Murals prove good for business, the city and the community

By Haley Kellner

With each mural she creates, artist Ija Charles starts painting at 3 AM. The dark, quiet morning eases her into a meditative state as she uses her art to turn a business owner’s meaningful backstory into part of the customer experience.

“I only work with people who have stories because I feel like the way I’m inspired is if you inspire me with your story,” says Charles, whose her work now spans the Southeast. “That’s my favorite part, putting people’s lives and their heart into the painting, so it’s more than just a pretty painting.”

Given those guidelines, Brittany Koester and the soon-to-be Azalea Coffee Bar were perfect candidates. Inspired by Koester’s mother, the shop will aim to support women in every business aspect, including coffee and tea sourced solely from women-run farms. And while you might not glean the full backstory from a visit, looking toward Koester’s mother, smiling warmly from the mural Charles painted, you’ll know in this shop, women are honored.

“I don’t know why businesses wouldn’t put a mural somewhere on their space if they can,” Koester says, having already garnered media attention from Charles’ creation. Come opening day, she expects the mural will only continue to bring people inside, adding to the shop’s feminine ambiance and making for a completely unique experience.
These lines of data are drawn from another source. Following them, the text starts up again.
(** C40: the thread that serves files ends its work.  From any state that can be
    reached while it is not about to stop, that is neither stopping nor waiting
    without a client after it has looked for pending ones, once every client
    is ready and is let go, eleven of its steps serve all clients that were ever
    added, and it ends. *)
Theorem fserve_thread_drains es s p : Forall has_memory es -> fserve_events es fserve_start = Some s -> f_threads s = [p] ->
  p <> AtStop -> (p = AtWait -> f_active s <> [] \/ f_pending s = []) ->
  exists t, full_turns 11 s = Some t /\ f_threads t = [] /\ f_done t ≡ₚ f_added t.
Proof.
  intros M R T N W. destruct (fserve_events_ok es M fserve_start fserve_start_ok) as (s0 & E0 & K). rewrite R in E0. injection E0 as <-.
  assert (exists t, full_turns 11 s = Some t /\ drained t /\ fserve_ok t) as (t & E & (D1 & D2 & D3) & K').
  { destruct p as [| | | | |ready]; [apply drain_loop; done || lia|apply drain_pending; done || lia|apply drain_take; done || lia| |done|].
    - destruct (W eq_refl) as [A|P]; [|apply drain_wait; done || lia].
      destruct (full_turn_spec s _ K T) as (s1 & E1 & K1 & T1 & P1 & A1). apply (full_turns_step _ s s1 E1).
      destruct (f_active s) as [|c l]; [done|]. destruct (full_turn_spec s1 _ K1 T1) as (s2 & E2 & K2 & T2 & _).
      apply (full_turns_step _ s1 s2 E2), drain_loop; done || lia.
    - destruct (full_turn_spec s _ K T) as (s1 & E1 & K1 & T1 & _). apply (full_turns_step _ s s1 E1), drain_loop; done || lia. }
  exists t. split_and!; [done|done|]. rewrite (fo_kept t K'), D2, D3. done.
Qed.

Lemma fserve_clients_kept_witness : Forall has_memory [EvAdd 1; full_turn; full_turn; full_turn; EvAdd 2; full_turn] /\
  exists s, fserve_events [EvAdd 1; full_turn; full_turn; full_turn; EvAdd 2; full_turn] fserve_start = Some s /\ length (f_threads s) = 1%nat.
Proof.
  assert (Forall has_memory [EvAdd 1; full_turn; full_turn; full_turn; EvAdd 2; full_turn]) as M by (repeat constructor).
  split; [exact M|]. destruct (fserve_clients_kept _ M) as (s & E & _ & _ & L). exists s. split; [exact E|]. rewrite L.
  vm_compute in E. injection E as <-. reflexivity.
Defined.

Lemma fserve_thread_drains_witness : exists s, fserve_events [EvAdd 1; full_turn; full_turn; full_turn; EvAdd 2] fserve_start = Some s /\
  exists t, full_turns 11 s = Some t /\ f_threads t = [] /\ f_done t ≡ₚ f_added t.
Proof.
  eexists. split; [reflexivity|]. apply (fserve_thread_drains [EvAdd 1; full_turn; full_turn; full_turn; EvAdd 2] _ AtWait).
  - repeat constructor.
  - reflexivity.
  - reflexivity.
  - discriminate.
  - intros _. left. discriminate.
Defined.

(** A client that is added after the thread has found none pending, and before
    it stops, starts no thread and is served by none. *)
Example fserve_lost_wakeup :
  match fserve_events ([EvAdd 1] ++ replicate 8 full_turn ++ [EvAdd 2] ++ replicate 20 full_turn) fserve_start with
  | Some s => f_pending s = [2] /\ f_threads s = [] /\ f_run s = false
  | None => False
  end.
Proof. vm_compute. split_and!; reflexivity. Qed.

(** Where [ufds] cannot be made longer, [poll] is called with the old one and
    the new number of clients. *)
Example fserve_poll_overrun :
  fserve_events ([EvAdd 1] ++ replicate 4 full_turn ++ [EvAdd 2; EvTurn 0 true (fun _ => false) (fun _ => false)] ++
                 replicate 4 (EvTurn 0 false (fun _ => false) (fun _ => false))) fserve_start = None.
Proof. vm_compute. reflexivity. Qed.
“It’s ours,” Koester says. “There’s not another business that is ever going to have this piece.” Or another city, given that Columbia, too, benefits from each local art piece. Organizations like the Congaree Vista Guild realize this, funding art for the community itself, as they did in commissioning artist Cait Maloney to paint the Gervais Street mural, “Lady Vista.”

What a mural brings to a space

Maloney created “Lady Vista” with the simple hope of brightening someone’s day. She believes with every new mural, a city becomes “a little bit more welcoming” and gains “a little bit of a personality.”

Businesses or organizations wanting to add to that personality should start by finding an artist whose style you love. Reach out with your story, and see if they have room on their schedule. Share any colors or themes specific to your business. Await the jaw dropping design.

The actual painting can take a couple days or a couple weeks. But the wait is worth it, as is the price of paying artists fairly. Some muralists charge by their time; others like Charles charge by square foot, with half put down initially to cover upfront costs.

Whether you’re a business owner, organization, artist, or local, it seems to be in everyone’s best interest that Columbia’s mural scene continues to grow. With every new painting, a local business gets a boost and a local artist gets supported. Visitors have a new point of interest, and residents have a new point of pride. The city thrives in its individualism by adding a new to otherwise empty walls.